GPT-4.1 is listed under Proprietary. Qwen3.5-9B is listed under Apache 2.0. License labels affect whether you can self-host, redistribute weights, or rely only on hosted APIs, so confirm the upstream license before deployment.
Which is better for vision, GPT-4.1 or Qwen3.5-9B?
Both GPT-4.1 and Qwen3.5-9B expose vision. The better choice depends on benchmark fit, context budget, pricing, and whether your provider route exposes the same capability surface. Use this as a quick comparison signal, then confirm the provider-specific limits before committing to production.
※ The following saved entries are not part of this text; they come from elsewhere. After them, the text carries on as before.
(** What a producer has after it pushed transactions, and tried others *)
Inductive built (c : controller) (p0 : pending) : pending -> Prop :=
| built_start : built c p0 p0
| built_push m arg t p p' : built c p0 p -> meta_type m = input \/ meta_type m = dry_run -> sizes_ok (packed_trx m) ->
    recovered_keys m = recover_keys (packed_trx m) -> push_explicit_billed_cpu_time arg = false ->
    push_transaction c (behaves (packed_trx m)) m arg p = Ok (t, p') -> built c p0 p'.

Lemma failed_leaves c b m arg p t p' e : push_transaction c b m arg p = Ok (t, p') -> trace_except t = Some e -> p' = p.
Proof.
  intros H Ht. unfold push_transaction in H. destruct (negb _); [|done]. destruct (run_transaction c b m arg p.1 ≫= _) as [r|e'] eqn:E.
  - injection H as ->. apply bind_Ok in E as (tc & _ & P). unfold push_result in P. apply bind_Ok in P as (r & _ & [= <- _]). done.
  - destruct (is_bad_block_exception e'); [done|]. by injection H as _ <-.
Qed.

(** C6: A block that a producer builds is valid: full validation of its
    transactions from the same state, each billed the time that its receipt says,
    succeeds, and leaves the same database and the same receipts -- whatever input
    transactions and dry runs the producer tried before, whether they failed or
    not.  The producer has an empty greylist, and a greylist limit that is the
    greatest multiplier, so that it holds no account to less than the chain does;
    it and the validator have the same configuration, whose least CPU usage of a
    transaction is positive; the resource limits they start from are ones that
    [limits_run] leads to; and whatever the clock of
    the validator shows, its timers never run out, and the compilation of a
    contract never interrupts a transaction there.  (After such an interruption the
    transaction starts again without having been recorded, so the validator would
    end with another database: see [Transactions.uninterrupted].) *)
Theorem produced_blocks_are_valid c c' s0 s receipts nows clocks :
  agree c c' -> producing c -> validating c' -> config_ok (trx_config c) -> limits_run (limits_db (tables s0)) ->
  (forall k i j, timer (clocks k i j) = running) ->
  built c (s0, []) (s, receipts) ->
  apply_transactions behaves recover_keys c' nows clocks s0 receipts = Ok (s, receipts).
Proof.
  intros G Hp Hv C L Running B.
  enough (limits_run (limits_db (tables (s, receipts).1)) /\ apply_transactions behaves recover_keys c' nows clocks s0 (s, receipts).2 = Ok (s, receipts))
    as [_ H] by exact H.
  induction B as [|m arg t [s1 rs1] p' B [L1 IH] Hm Hs Hk Harg H]; [done|]. destruct (trace_except t) as [e|] eqn:Et.
  { by rewrite (failed_leaves _ _ _ _ _ _ _ _ H Et). }
  destruct Hm as [Hm|Hm]; [|by rewrite (dry_run_leaves c Hp _ _ _ _ _ _ C Hs L1 Hm Harg H)].
  destruct (validator_applies c c' G Hp Hv m arg s1 (behaves (packed_trx m)) (nows (length rs1)) (clocks (length rs1)) Hm Harg (Running _) C Hs L1
    behaves recover_keys rs1 t p' nows clocks eq_refl Hk eq_refl eq_refl H Et) as (L' & r & Hr & Ha).
  split; [done|]. rewrite Hr. unfold apply_transactions in *. cbn [snd] in IH. rewrite foldM_app, IH. cbn [mbind result_bind foldM]. by rewrite Ha.
Qed.
End Blocks.
Lemma find_app {A} (f : A -> bool) (l1 l2 : list A) :
  List.find f (l1 ++ l2) =
  match List.find f l1 with Some x => Some x | None => List.find f l2 end.
Proof. induction l1 as [| x l1 IH]; [done |]. simpl. by destruct (f x). Qed.

Lemma length_omap_le {A B} (f : A -> option B) (l : list A) :
  length (omap f l) <= length l.
Proof. induction l as [| x l IH]; [done |]. csimpl. destruct (f x); simpl; lia. Qed.

Create HintDb gateway.
#[export] Hint Rewrite @existsb_rev @existsb_snoc : gateway.
#[export] Hint Resolve array_length : gateway.

(** * Proof automation *)

(** Splits the first [match]/[if] of the goal or of [H], keeping the equation. *)
Ltac case_match_goal :=
  match goal with
  | |- context [match ?x with _ => _ end] => destruct x eqn:?
  end.
Ltac case_match_in H :=
  match type of H with
  | context [match ?x with _ => _ end] => destruct x eqn:?
  end.

(** Splits the first comparison of two strings in the goal. *)
Ltac case_string :=
  match goal with
  | |- context [String.eqb ?x ?y] => destruct (String.eqb_spec x y)
  end.

(** Inverts every equation between results, options and pairs. *)
Ltac inv_results :=
  repeat match goal with
  | H : Ok _ = Ok _ |- _ => injection H as H; subst
  | H : Err _ = Err _ |- _ => injection H as H; subst
  | H : Ok _ = Err _ |- _ => discriminate H
  | H : Err _ = Ok _ |- _ => discriminate H
  | H : Some _ = Some _ |- _ => injection H as H; subst
  | H : (_, _) = (_, _) |- _ => injection H as ? ?; subst
  | H : result_bind _ _ = Ok _ |- _ => apply result_bind_ok in H as (? & ? & ?)
  end.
Which is better for multimodal input, GPT-4.1 or Qwen3.5-9B?
Both GPT-4.1 and Qwen3.5-9B expose multimodal input. The better choice depends on benchmark fit, context budget, pricing, and whether your provider route exposes the same capability surface. Use this as a quick comparison signal, then confirm the provider-specific limits before committing to production.
Where can I run GPT-4.1 and Qwen3.5-9B?
GPT-4.1 is available on OpenRouter, Azure OpenAI, OpenAI API, and Vercel AI Gateway. Qwen3.5-9B is available on Together AI, OpenRouter, and Alibaba Cloud PAI-EAS. Provider coverage can affect latency, region availability, compliance posture, and fallback options.
Continue comparing
Last reviewed: 2026-05-22. Data sourced from public model cards and provider documentation.